**ASSIGNED TASK:** In the entries below, find each line with the word "pose" and pull it out.

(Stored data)
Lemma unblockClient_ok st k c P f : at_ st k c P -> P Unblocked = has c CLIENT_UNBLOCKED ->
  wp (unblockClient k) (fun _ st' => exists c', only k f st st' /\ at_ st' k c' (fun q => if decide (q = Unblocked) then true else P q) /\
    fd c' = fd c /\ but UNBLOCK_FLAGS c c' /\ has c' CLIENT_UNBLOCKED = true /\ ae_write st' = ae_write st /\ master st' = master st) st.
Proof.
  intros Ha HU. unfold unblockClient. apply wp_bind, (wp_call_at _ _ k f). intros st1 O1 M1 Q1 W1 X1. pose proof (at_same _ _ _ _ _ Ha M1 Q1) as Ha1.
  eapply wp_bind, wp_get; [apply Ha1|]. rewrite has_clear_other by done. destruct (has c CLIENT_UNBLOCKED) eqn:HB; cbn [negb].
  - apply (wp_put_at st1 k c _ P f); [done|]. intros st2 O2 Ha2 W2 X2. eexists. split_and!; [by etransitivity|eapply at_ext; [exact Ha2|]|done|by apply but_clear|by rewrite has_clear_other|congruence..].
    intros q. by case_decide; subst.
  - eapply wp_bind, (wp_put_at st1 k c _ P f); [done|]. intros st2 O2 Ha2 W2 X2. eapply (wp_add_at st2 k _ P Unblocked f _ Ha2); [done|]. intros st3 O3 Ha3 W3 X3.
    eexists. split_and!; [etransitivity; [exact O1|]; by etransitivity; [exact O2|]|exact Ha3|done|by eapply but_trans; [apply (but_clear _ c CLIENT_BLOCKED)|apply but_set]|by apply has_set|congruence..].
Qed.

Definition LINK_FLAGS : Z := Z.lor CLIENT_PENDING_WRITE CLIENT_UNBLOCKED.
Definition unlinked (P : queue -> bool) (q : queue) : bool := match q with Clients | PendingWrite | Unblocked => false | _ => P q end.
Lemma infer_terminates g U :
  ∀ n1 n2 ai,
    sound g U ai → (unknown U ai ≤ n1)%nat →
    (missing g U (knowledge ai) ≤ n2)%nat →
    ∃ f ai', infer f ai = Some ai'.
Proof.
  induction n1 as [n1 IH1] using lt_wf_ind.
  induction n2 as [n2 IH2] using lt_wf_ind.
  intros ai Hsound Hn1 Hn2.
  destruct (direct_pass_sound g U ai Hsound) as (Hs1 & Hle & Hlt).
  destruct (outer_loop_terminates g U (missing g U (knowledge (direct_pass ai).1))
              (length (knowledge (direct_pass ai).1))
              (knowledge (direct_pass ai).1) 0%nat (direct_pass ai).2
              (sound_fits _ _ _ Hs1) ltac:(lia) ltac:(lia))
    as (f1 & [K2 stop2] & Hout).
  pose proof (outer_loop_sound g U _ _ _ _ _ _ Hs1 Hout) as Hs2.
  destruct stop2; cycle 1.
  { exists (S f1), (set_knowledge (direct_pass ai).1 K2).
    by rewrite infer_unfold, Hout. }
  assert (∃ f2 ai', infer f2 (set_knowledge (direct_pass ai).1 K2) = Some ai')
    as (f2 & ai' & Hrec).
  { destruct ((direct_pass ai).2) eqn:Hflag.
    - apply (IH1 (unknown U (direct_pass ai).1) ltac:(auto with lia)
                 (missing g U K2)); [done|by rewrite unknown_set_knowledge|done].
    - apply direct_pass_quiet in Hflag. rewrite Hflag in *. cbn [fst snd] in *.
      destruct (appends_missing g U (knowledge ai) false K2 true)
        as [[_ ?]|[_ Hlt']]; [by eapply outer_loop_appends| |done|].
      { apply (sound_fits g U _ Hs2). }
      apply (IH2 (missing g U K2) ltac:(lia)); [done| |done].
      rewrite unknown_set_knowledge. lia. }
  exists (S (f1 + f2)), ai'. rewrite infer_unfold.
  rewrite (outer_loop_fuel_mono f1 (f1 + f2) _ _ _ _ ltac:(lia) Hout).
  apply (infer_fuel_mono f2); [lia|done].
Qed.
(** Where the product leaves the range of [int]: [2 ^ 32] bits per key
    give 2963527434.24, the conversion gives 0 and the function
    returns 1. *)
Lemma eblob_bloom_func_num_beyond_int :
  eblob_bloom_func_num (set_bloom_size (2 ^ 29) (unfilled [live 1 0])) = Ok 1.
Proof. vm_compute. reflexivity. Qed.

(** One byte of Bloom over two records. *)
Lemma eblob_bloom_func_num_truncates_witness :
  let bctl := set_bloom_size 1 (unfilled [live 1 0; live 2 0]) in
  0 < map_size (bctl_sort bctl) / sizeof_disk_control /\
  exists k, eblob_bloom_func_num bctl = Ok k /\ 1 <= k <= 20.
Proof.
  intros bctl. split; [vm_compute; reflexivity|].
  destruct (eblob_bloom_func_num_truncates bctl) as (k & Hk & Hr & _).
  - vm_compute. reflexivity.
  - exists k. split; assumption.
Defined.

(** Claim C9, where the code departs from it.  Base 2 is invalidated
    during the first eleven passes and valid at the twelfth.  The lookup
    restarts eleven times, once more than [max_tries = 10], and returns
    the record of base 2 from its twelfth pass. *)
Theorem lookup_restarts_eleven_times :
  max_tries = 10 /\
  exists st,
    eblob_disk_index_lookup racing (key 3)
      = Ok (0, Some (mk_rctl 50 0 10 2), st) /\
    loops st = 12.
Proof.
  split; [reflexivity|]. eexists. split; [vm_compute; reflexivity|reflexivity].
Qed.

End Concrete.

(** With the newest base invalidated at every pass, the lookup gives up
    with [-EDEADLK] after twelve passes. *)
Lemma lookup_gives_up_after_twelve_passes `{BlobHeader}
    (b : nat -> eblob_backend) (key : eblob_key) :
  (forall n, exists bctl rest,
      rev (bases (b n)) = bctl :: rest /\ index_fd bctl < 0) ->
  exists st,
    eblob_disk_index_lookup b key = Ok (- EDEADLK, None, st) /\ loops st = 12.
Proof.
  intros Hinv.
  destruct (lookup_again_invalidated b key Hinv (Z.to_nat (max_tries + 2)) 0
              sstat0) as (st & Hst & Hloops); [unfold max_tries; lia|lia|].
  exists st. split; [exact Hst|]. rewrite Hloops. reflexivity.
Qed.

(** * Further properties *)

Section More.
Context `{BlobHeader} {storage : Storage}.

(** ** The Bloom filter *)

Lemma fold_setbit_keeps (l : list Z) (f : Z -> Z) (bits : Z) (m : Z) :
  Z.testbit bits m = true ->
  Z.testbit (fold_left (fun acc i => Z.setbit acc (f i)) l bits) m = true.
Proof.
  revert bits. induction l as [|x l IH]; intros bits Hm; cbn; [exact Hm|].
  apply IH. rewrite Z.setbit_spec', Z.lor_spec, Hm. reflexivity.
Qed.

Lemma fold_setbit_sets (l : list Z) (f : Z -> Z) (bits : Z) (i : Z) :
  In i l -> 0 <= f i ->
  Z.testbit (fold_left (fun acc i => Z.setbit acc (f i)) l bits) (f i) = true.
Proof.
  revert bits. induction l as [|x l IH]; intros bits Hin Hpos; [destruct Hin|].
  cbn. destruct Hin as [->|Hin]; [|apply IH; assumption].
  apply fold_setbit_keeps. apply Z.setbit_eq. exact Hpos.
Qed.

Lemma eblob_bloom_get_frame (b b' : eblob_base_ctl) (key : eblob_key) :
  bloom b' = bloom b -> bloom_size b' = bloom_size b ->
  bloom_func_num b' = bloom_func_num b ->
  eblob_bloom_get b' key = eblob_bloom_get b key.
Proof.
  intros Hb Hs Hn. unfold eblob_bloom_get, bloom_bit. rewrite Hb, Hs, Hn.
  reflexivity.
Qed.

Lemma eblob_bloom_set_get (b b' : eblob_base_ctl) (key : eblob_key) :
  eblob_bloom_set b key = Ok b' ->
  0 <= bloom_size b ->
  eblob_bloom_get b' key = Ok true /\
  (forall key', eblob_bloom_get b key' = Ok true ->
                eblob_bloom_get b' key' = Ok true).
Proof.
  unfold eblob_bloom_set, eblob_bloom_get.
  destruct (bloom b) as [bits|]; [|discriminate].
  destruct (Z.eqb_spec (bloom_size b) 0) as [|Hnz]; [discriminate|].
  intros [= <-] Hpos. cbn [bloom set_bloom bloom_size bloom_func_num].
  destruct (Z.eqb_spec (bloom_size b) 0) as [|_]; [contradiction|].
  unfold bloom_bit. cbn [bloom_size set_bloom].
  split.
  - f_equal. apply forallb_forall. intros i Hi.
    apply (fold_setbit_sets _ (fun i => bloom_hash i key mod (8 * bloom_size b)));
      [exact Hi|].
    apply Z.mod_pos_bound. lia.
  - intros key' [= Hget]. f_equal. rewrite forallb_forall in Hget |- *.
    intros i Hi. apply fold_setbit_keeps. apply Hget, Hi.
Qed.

**RESPONSE AREA:**
  intros Ha HU. unfold unblockClient. apply wp_bind, (wp_call_at _ _ k f). intros st1 O1 M1 Q1 W1 X1. pose proof (at_same _ _ _ _ _ Ha M1 Q1) as Ha1.
  pose proof (outer_loop_sound g U _ _ _ _ _ _ Hs1 Hout) as Hs2.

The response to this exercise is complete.